• Problem: Beneath this instruction is a listing. Transcribe from it only the stretch from the line with "destruct op; cbn;" through the line with "Proof. repeat split;", both end lines included, exactly as written.
----------
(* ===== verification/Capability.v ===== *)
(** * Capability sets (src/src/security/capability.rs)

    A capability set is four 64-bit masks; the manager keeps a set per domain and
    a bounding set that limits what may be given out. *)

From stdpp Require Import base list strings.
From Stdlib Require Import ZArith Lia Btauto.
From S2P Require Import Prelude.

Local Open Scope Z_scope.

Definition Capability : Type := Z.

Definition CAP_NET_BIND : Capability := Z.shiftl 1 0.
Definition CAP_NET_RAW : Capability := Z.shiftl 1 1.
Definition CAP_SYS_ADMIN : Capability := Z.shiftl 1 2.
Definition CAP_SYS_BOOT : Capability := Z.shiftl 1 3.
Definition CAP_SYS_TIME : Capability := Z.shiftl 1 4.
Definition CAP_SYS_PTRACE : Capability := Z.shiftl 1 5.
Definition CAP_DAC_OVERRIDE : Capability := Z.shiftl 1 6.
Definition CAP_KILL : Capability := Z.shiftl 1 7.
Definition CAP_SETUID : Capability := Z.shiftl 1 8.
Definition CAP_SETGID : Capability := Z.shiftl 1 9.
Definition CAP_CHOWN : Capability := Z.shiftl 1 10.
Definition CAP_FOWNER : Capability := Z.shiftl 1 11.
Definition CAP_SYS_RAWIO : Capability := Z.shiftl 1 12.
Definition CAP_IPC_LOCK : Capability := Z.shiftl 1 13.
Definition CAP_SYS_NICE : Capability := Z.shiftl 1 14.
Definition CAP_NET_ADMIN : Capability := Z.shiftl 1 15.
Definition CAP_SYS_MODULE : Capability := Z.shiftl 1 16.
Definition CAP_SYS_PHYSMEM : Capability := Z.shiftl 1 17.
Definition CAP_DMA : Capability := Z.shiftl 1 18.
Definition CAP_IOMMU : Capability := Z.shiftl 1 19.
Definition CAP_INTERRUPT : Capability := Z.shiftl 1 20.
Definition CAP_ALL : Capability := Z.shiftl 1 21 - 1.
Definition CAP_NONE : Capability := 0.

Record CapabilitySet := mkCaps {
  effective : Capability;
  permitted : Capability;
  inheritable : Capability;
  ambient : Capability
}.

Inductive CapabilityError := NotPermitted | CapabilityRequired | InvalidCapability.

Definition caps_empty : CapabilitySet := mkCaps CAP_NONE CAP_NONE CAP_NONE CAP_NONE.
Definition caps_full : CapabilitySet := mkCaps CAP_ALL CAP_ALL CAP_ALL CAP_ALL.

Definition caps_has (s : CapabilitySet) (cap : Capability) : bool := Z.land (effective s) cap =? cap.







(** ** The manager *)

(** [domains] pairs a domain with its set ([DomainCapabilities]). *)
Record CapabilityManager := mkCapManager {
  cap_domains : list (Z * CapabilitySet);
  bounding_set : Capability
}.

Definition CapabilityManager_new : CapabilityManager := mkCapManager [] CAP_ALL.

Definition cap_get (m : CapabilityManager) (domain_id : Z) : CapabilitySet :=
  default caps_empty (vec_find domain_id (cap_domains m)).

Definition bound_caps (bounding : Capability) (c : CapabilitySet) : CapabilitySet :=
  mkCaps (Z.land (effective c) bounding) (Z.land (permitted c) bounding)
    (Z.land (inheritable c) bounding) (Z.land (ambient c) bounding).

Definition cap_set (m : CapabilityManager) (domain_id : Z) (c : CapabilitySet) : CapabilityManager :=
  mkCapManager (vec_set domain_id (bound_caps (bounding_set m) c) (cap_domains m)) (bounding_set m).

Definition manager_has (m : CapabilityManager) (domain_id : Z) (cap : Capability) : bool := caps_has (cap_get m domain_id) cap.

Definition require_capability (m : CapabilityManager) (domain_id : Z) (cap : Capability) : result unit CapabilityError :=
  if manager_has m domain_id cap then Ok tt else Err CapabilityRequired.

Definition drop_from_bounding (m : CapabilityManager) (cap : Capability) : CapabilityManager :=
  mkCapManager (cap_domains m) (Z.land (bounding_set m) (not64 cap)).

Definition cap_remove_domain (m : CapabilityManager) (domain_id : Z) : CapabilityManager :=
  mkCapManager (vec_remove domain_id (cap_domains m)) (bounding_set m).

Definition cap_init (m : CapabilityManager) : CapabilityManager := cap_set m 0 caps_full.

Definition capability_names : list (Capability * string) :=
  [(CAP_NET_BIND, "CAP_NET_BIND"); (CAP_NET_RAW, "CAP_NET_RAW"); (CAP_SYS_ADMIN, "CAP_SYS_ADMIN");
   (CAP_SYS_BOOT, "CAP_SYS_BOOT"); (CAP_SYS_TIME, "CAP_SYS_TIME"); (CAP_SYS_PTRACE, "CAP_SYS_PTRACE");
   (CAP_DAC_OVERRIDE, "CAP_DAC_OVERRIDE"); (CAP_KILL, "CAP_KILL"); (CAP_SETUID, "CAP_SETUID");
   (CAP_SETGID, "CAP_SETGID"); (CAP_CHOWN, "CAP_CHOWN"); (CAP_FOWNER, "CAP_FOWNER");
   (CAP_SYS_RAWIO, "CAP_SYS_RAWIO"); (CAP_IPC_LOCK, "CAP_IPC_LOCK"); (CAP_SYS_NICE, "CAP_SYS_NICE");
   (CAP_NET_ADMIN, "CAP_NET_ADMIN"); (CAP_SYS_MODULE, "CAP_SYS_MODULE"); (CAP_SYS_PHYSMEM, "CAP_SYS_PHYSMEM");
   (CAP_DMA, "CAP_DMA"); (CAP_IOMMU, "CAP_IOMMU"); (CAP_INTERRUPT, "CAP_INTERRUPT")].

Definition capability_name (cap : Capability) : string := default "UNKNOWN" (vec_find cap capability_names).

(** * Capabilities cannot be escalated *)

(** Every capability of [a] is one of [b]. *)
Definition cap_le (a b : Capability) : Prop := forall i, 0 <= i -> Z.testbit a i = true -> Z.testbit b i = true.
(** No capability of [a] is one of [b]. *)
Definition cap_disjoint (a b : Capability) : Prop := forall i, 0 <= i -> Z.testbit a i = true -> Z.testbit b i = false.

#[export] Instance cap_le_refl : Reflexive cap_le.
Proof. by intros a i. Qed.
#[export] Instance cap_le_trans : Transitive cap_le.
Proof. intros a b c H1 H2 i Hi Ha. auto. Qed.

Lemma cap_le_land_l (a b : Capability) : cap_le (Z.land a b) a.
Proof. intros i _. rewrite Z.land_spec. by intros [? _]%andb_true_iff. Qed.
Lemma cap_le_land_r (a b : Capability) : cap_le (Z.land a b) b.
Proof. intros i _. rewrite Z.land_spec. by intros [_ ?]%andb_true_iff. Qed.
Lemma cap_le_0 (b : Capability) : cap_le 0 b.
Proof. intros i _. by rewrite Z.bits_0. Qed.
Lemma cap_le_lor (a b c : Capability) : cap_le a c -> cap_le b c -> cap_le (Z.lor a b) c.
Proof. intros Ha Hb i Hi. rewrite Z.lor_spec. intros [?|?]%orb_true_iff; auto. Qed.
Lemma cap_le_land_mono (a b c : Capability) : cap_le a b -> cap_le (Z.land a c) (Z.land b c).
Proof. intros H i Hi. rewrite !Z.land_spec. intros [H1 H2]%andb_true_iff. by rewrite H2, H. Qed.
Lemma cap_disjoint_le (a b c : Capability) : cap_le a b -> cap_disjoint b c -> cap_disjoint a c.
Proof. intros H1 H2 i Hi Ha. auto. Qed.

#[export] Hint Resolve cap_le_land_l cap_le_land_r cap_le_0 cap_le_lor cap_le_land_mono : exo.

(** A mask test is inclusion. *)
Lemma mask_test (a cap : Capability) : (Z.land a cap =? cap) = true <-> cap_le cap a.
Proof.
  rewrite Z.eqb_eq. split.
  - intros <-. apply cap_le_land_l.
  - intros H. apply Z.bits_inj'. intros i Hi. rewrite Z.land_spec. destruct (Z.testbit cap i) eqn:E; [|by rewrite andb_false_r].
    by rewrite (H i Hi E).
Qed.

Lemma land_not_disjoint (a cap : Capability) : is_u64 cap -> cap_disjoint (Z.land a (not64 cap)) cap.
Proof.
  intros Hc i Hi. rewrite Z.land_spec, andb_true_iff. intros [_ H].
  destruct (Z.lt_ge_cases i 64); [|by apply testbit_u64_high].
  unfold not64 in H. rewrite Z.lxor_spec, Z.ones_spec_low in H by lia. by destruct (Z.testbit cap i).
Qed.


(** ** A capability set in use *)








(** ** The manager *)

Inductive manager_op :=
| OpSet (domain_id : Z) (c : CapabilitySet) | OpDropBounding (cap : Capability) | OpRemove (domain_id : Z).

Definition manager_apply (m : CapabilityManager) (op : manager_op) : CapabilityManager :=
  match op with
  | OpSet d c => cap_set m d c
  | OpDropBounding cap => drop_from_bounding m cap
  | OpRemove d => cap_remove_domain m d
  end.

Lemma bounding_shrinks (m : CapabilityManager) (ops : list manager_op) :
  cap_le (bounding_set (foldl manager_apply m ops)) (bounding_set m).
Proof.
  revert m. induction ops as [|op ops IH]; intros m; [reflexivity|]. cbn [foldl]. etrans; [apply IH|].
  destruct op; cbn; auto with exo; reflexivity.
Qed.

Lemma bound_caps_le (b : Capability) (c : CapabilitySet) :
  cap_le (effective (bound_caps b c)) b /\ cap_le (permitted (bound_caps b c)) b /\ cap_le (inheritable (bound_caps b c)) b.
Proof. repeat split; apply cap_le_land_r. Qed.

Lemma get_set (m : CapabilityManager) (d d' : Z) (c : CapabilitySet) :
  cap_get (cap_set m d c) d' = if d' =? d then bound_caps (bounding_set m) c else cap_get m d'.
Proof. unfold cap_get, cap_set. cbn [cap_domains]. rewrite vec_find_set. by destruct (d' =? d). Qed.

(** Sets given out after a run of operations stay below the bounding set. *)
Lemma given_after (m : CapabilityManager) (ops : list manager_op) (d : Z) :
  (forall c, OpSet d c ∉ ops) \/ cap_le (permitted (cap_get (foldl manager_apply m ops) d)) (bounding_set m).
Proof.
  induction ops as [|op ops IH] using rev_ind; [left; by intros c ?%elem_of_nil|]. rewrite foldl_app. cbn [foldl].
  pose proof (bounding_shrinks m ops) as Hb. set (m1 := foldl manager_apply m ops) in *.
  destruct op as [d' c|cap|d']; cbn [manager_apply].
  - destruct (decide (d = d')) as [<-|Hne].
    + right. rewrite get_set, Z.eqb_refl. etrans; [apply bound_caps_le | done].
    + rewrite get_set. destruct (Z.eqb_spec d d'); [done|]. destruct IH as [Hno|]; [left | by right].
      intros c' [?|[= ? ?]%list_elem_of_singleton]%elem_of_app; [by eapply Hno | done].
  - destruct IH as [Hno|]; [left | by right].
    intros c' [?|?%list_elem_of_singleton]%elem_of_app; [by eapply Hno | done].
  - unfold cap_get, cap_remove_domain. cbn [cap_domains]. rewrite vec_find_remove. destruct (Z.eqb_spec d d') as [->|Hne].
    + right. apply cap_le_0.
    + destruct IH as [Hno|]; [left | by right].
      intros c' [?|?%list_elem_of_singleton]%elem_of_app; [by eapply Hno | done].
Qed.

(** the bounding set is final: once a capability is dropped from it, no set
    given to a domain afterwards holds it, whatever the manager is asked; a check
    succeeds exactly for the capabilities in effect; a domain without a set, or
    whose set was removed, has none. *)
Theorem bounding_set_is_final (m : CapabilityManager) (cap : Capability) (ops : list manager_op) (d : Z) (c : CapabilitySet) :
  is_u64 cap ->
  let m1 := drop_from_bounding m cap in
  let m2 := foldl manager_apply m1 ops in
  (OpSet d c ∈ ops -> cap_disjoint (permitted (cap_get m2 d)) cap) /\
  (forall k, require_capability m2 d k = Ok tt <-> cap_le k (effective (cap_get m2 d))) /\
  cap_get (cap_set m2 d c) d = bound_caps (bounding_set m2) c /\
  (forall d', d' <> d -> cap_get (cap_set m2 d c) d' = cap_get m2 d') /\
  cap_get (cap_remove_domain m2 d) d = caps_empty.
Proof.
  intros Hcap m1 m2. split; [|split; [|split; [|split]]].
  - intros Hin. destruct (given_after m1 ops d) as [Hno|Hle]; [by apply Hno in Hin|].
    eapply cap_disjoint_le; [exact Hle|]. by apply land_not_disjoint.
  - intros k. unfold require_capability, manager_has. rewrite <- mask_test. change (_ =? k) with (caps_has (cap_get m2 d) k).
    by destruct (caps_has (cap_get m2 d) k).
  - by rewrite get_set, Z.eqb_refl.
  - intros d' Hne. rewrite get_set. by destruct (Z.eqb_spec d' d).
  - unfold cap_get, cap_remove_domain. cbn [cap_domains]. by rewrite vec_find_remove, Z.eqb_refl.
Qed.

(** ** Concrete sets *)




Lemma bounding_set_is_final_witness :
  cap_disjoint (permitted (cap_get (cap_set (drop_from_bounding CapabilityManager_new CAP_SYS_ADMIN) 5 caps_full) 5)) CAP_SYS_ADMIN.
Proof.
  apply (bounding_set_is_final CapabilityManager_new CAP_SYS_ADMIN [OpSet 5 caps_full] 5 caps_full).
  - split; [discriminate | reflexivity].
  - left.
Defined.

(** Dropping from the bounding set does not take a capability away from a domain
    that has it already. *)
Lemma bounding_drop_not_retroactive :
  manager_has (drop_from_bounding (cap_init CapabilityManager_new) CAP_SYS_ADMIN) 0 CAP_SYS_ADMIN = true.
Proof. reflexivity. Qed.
----------
• Answer box:
  destruct op; cbn; auto with exo; reflexivity.
Qed.

Lemma bound_caps_le (b : Capability) (c : CapabilitySet) :
  cap_le (effective (bound_caps b c)) b /\ cap_le (permitted (bound_caps b c)) b /\ cap_le (inheritable (bound_caps b c)) b.
Proof. repeat split; apply cap_le_land_r. Qed.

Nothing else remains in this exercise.